» **Problem description**: Among the entries that follow, the required portion opens with the line containing "intros [Hd Hf]%json_ok_dict" and closes with the line containing "in E as [HR ->]; [split;". Give that portion again exactly, and nothing else.

(Saved entries)
Definition same_item (a b : list Z * pyval) : Prop :=
  a.1 = b.1 /\ json_norm a.2 = json_norm b.2.
Definition item_ok (kv : list Z * pyval) : Prop := scalar_str kv.1 = true /\ json_ok kv.2 = true.

Lemma json_ok_dict kvs :
  json_ok (PDict kvs) = true <-> NoDup (map fst kvs) /\ Forall item_ok kvs.
Proof.
  cbn. rewrite andb_true_iff, bool_decide_eq_true, forallb_forall, Forall_forall.
  unfold item_ok. setoid_rewrite andb_true_iff. setoid_rewrite list_elem_of_In. done.
Qed.

Lemma json_dumps_dict kvs : NoDup (map fst kvs) ->
  json_dumps (PDict kvs)
  = 123 :: join [44] (map (fun kv => json_str kv.1 ++ [58] ++ json_dumps kv.2) (order_by fst kvs)) ++ [125].
Proof.
  intros Hd. cbn [json_dumps]. rewrite order_by_map_values by done.
  by rewrite map_map.
Qed.

Lemma json_norm_dict kvs kvs' : NoDup (map fst kvs) -> NoDup (map fst kvs') ->
  Forall2 same_item (order_by fst kvs) (order_by fst kvs') ->
  json_norm (PDict kvs) = json_norm (PDict kvs').
Proof.
  intros Hd Hd' H. cbn [json_norm]. rewrite !order_by_map_values by done. f_equal.
  induction H as [|x y l l' [H1 H2] _ IH]; cbn; [done|]. congruence.
Qed.

Abbreviation decodable := (decodes json_dumps (fun w => json_ok w = true)
                             (fun v w => json_norm v = json_norm w)).

Lemma json_dumps_atom v t : atom_text v = Some t -> json_dumps v = t.
Proof. by destruct v as [|[]| | | | | | | | |]; intros; simplify_eq/=. Qed.

Lemma atom_not_composite v w t r1 r2 :
  atom_text v = Some t -> atom_text w = None -> json_ok v = true -> json_ok w = true ->
  json_dumps v ++ r1 <> json_dumps w ++ r2.
Proof.
  intros Ht Hw Hv Hok E. rewrite (json_dumps_atom v t Ht) in E.
  destruct (atom_text_shape v t Ht Hv) as [_ (c & r & -> & Hc)].
  destruct w as [|[]| | | | | | | | |]; try done; cbn in E; by injection E as -> _.
Qed.

Lemma atom_decodes v t : atom_text v = Some t -> json_ok v = true -> decodable v.
Proof.
  intros Ht Hv w r1 r2 Hw S1 S2 E.
  destruct (atom_text w) as [t'|] eqn:Et; [|by eapply atom_not_composite in E].
  rewrite (json_dumps_atom v t Ht), (json_dumps_atom w t' Et) in E.
  apply token_inj in E as [<- ->]; [| by eapply atom_text_shape | by eapply atom_text_shape |done..].
  split; [|done]. f_equal. by eapply atom_text_inj.
Qed.

Lemma item_decodes kv : scalar_str kv.1 = true -> decodable kv.2 ->
  decodes (fun kv => json_str kv.1 ++ [58] ++ json_dumps kv.2) item_ok same_item kv.
Proof.
  intros Hs Hv [k w] r1 r2 [Hk Hw] S1 S2 E. cbn [fst snd] in *. rewrite <-!app_assoc in E.
  apply json_str_inj in E as [Ek E]; [|done..]. cbn [app] in E. injection E as E.
  apply Hv in E as [Hn ->]; [|done..]. done.
Qed.

Lemma dict_decodes kvs :
  json_ok (PDict kvs) = true -> Forall (fun kv => decodable kv.2) kvs ->
  decodable (PDict kvs).
Proof.
  intros [Hd Hf]%json_ok_dict Hdec w r1 r2 Hw S1 S2 E.
  destruct (atom_text w) as [t|] eqn:Et; [by symmetry in E; eapply atom_not_composite in E; [|..|apply json_ok_dict]|].
  destruct w as [|[]| | | | | | | | |kvs']; try done; try (by cbn in E; injection E).
  apply json_ok_dict in Hw as [Hd' Hf'].
  rewrite !json_dumps_dict in E by done. cbn [app] in E. injection E as E.
  rewrite <-!app_assoc in E. cbn [app] in E.
  eapply (join_inj _ item_ok same_item) in E as [HR ->];
    [split; [by apply json_norm_dict|done] | done | done | | | | ].
  - intros [k v] [_ Hv]. eexists _, _. split; [reflexivity|done].
  - by rewrite order_by_perm.
  - rewrite order_by_perm. rewrite Forall_forall in *. intros kv Hkv.
    apply item_decodes; [apply Hf, Hkv | apply Hdec, Hkv].
  - by rewrite order_by_perm.
Qed.

Lemma list_decodes l :
  json_ok (PList l) = true -> Forall decodable l -> decodable (PList l).
Proof.
  intros Hv Hdec w r1 r2 Hw S1 S2 E.
  destruct (atom_text w) as [t|] eqn:Et; [by symmetry in E; eapply atom_not_composite in E|].
  destruct w as [|[]| | | | | | |l'| |]; try done; try (by cbn in E; injection E).
  cbn in Hv, Hw. rewrite forallb_forall in Hv, Hw.
  cbn [json_dumps app] in E. injection E as E. rewrite <-!app_assoc in E. cbn [app] in E.
  eapply (join_inj json_dumps (fun w => json_ok w = true) (fun v w => json_norm v = json_norm w))
    in E as [HR ->]; [split; [|done] | done | done | apply json_dumps_head | | done | ].
  - cbn [json_norm]. f_equal. clear -HR. induction HR as [|x y ? ? Hxy _ IH]; cbn [map]; [done|]. by rewrite Hxy, IH.
  - apply Forall_forall. intros x Hx. by apply Hv, list_elem_of_In.
  - apply Forall_forall. intros x Hx. by apply Hw, list_elem_of_In.
Qed.

(** Two encodings that continue the same text came from values equal up to
    the order of dictionary entries. *)
Lemma json_dumps_decodes v : json_ok v = true -> decodable v.
Proof.
  induction v as [|[]|n|r|s|u|o t|s|l IH|l IH|kvs IH] using pyval_ind'; intros Hv;
    try (by eapply atom_decodes; [reflexivity|exact Hv]); try done.
  - intros w r1 r2 Hw S1 S2 E.
    destruct (atom_text w) as [t|] eqn:Et; [by symmetry in E; eapply atom_not_composite in E|].
    destruct w as [|[]| | |s'| | | | | |]; try done; try (by cbn in E; injection E).
    cbn in Hv, Hw. apply json_str_inj in E as [-> ->]; done.
  - apply list_decodes; [done|]. cbn in Hv. rewrite forallb_forall in Hv. rewrite Forall_forall in *.
    intros x Hx. apply IH; [done|]. by apply Hv, list_elem_of_In.
  - apply dict_decodes; [done|]. apply json_ok_dict in Hv as [_ Hf]. rewrite Forall_forall in *.
    intros kv Hkv. apply IH; [done|]. by apply Hf.
Qed.

Lemma json_dumps_inj v w :
  json_ok v = true -> json_ok w = true -> json_dumps v = json_dumps w -> json_norm v = json_norm w.
Proof.
  intros Hv Hw E. apply (json_dumps_decodes v Hv w [] []); [done..|]. by rewrite !app_nil_r.
Qed.

Lemma json_norm_dict_lookup a b k v w :
  json_norm (PDict a) = json_norm (PDict b) -> NoDup (map fst b) ->
  (k, v) ∈ a -> (k, w) ∈ b -> json_norm v = json_norm w.
Proof.
  intros E Hd Hv Hw. cbn [json_norm] in E. injection E as E.
  assert (Hin : (k, json_norm v) ∈ map (fun kv => (kv.1, json_norm kv.2)) b).
  { apply (elem_of_order_by fst). rewrite <-E. apply elem_of_order_by.
    change (k, json_norm v) with ((fun kv : list Z * pyval => (kv.1, json_norm kv.2)) (k, v)).
    by apply list_elem_of_fmap_2. }
  apply list_elem_of_fmap in Hin as ([k' u] & [= -> Eu] & Hu).
  assert ((k', u) = (k', w)) as [= ->] by (by apply (nodup_map_inj fst b)). done.
Qed.

Lemma json_ok_ascii_str s : scalar_str s = true -> json_ok (PStr s) = true.
Proof. done. Qed.

Lemma scalar_str_app s t : scalar_str (s ++ t) = scalar_str s && scalar_str t.
Proof. apply forallb_app. Qed.

Lemma scalar_str_impl (p : Z -> bool) s :
  (forall c, p c = true -> is_scalar c = true) -> forallb p s = true -> scalar_str s = true.
Proof. unfold scalar_str. rewrite !forallb_forall. auto. Qed.

Lemma digit_scalar c : is_digit c = true -> is_scalar c = true.
Proof. unfold is_digit, is_scalar. lia. Qed.
Lemma lower_hex_scalar c : is_lower_hex c = true -> is_scalar c = true.
Proof. unfold is_lower_hex, is_scalar. lia. Qed.

Lemma scalar_str_take n s : scalar_str s = true -> scalar_str (take n s) = true.
Proof. intros H. rewrite <-(take_drop n s), scalar_str_app in H. by apply andb_prop in H as [? _]. Qed.
Lemma scalar_str_drop n s : scalar_str s = true -> scalar_str (drop n s) = true.
Proof. intros H. rewrite <-(take_drop n s), scalar_str_app in H. by apply andb_prop in H as [_ ?]. Qed.

Lemma uuid_str_scalar u : scalar_str (uuid_str u) = true.
Proof.
  assert (Hh : scalar_str (uuid_hex u) = true).
  { eapply scalar_str_impl; [apply lower_hex_scalar|]. apply hex_of_bytes_lower, be_bytes_byte. }
  unfold uuid_str. rewrite !scalar_str_app.
  rewrite !scalar_str_take by (by rewrite ?scalar_str_drop). by rewrite scalar_str_drop.
Qed.

Lemma zpad_scalar n a : 0 <= a -> scalar_str (zpad n (str_of_Z a)) = true.
Proof. intros Ha. eapply scalar_str_impl; [apply digit_scalar|]. by apply zpad_digits. Qed.

Lemma iso_us_scalar t : instant_ok t -> scalar_str (iso_us t) = true.
Proof.
  intros Ht. unfold iso_us. unfold instant_ok, us_per_day in *.
  assert (Dt : -719468 <= t / 86400000000) by (apply Z.div_le_lower_bound; lia).
  destruct (civil_of_days _) as [[y m] d] eqn:Et.
  destruct (civil_of_days_nonneg _ _ _ _ Dt Et) as (? & ? & ?).
  pose proof (Z.mod_pos_bound t 86400000000 eq_refl) as Rt.
  rewrite !scalar_str_app, !zpad_scalar by first [done | apply Z.div_pos; lia | apply Z.mod_pos_bound; lia].
  done.
Qed.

» **Solved problem**:
  intros [Hd Hf]%json_ok_dict Hdec w r1 r2 Hw S1 S2 E.
  destruct (atom_text w) as [t|] eqn:Et; [by symmetry in E; eapply atom_not_composite in E; [|..|apply json_ok_dict]|].
  destruct w as [|[]| | | | | | | | |kvs']; try done; try (by cbn in E; injection E).
  apply json_ok_dict in Hw as [Hd' Hf'].
  rewrite !json_dumps_dict in E by done. cbn [app] in E. injection E as E.
  rewrite <-!app_assoc in E. cbn [app] in E.
  eapply (join_inj _ item_ok same_item) in E as [HR ->];
    [split; [by apply json_norm_dict|done] | done | done | | | | ].
  - intros [k v] [_ Hv]. eexists _, _. split; [reflexivity|done].
  - by rewrite order_by_perm.
  - rewrite order_by_perm. rewrite Forall_forall in *. intros kv Hkv.
    apply item_decodes; [apply Hf, Hkv | apply Hdec, Hkv].
  - by rewrite order_by_perm.
Qed.

Lemma list_decodes l :
  json_ok (PList l) = true -> Forall decodable l -> decodable (PList l).
Proof.
  intros Hv Hdec w r1 r2 Hw S1 S2 E.
  destruct (atom_text w) as [t|] eqn:Et; [by symmetry in E; eapply atom_not_composite in E|].
  destruct w as [|[]| | | | | | |l'| |]; try done; try (by cbn in E; injection E).
  cbn in Hv, Hw. rewrite forallb_forall in Hv, Hw.
  cbn [json_dumps app] in E. injection E as E. rewrite <-!app_assoc in E. cbn [app] in E.
  eapply (join_inj json_dumps (fun w => json_ok w = true) (fun v w => json_norm v = json_norm w))
    in E as [HR ->]; [split; [|done] | done | done | apply json_dumps_head | | done | ].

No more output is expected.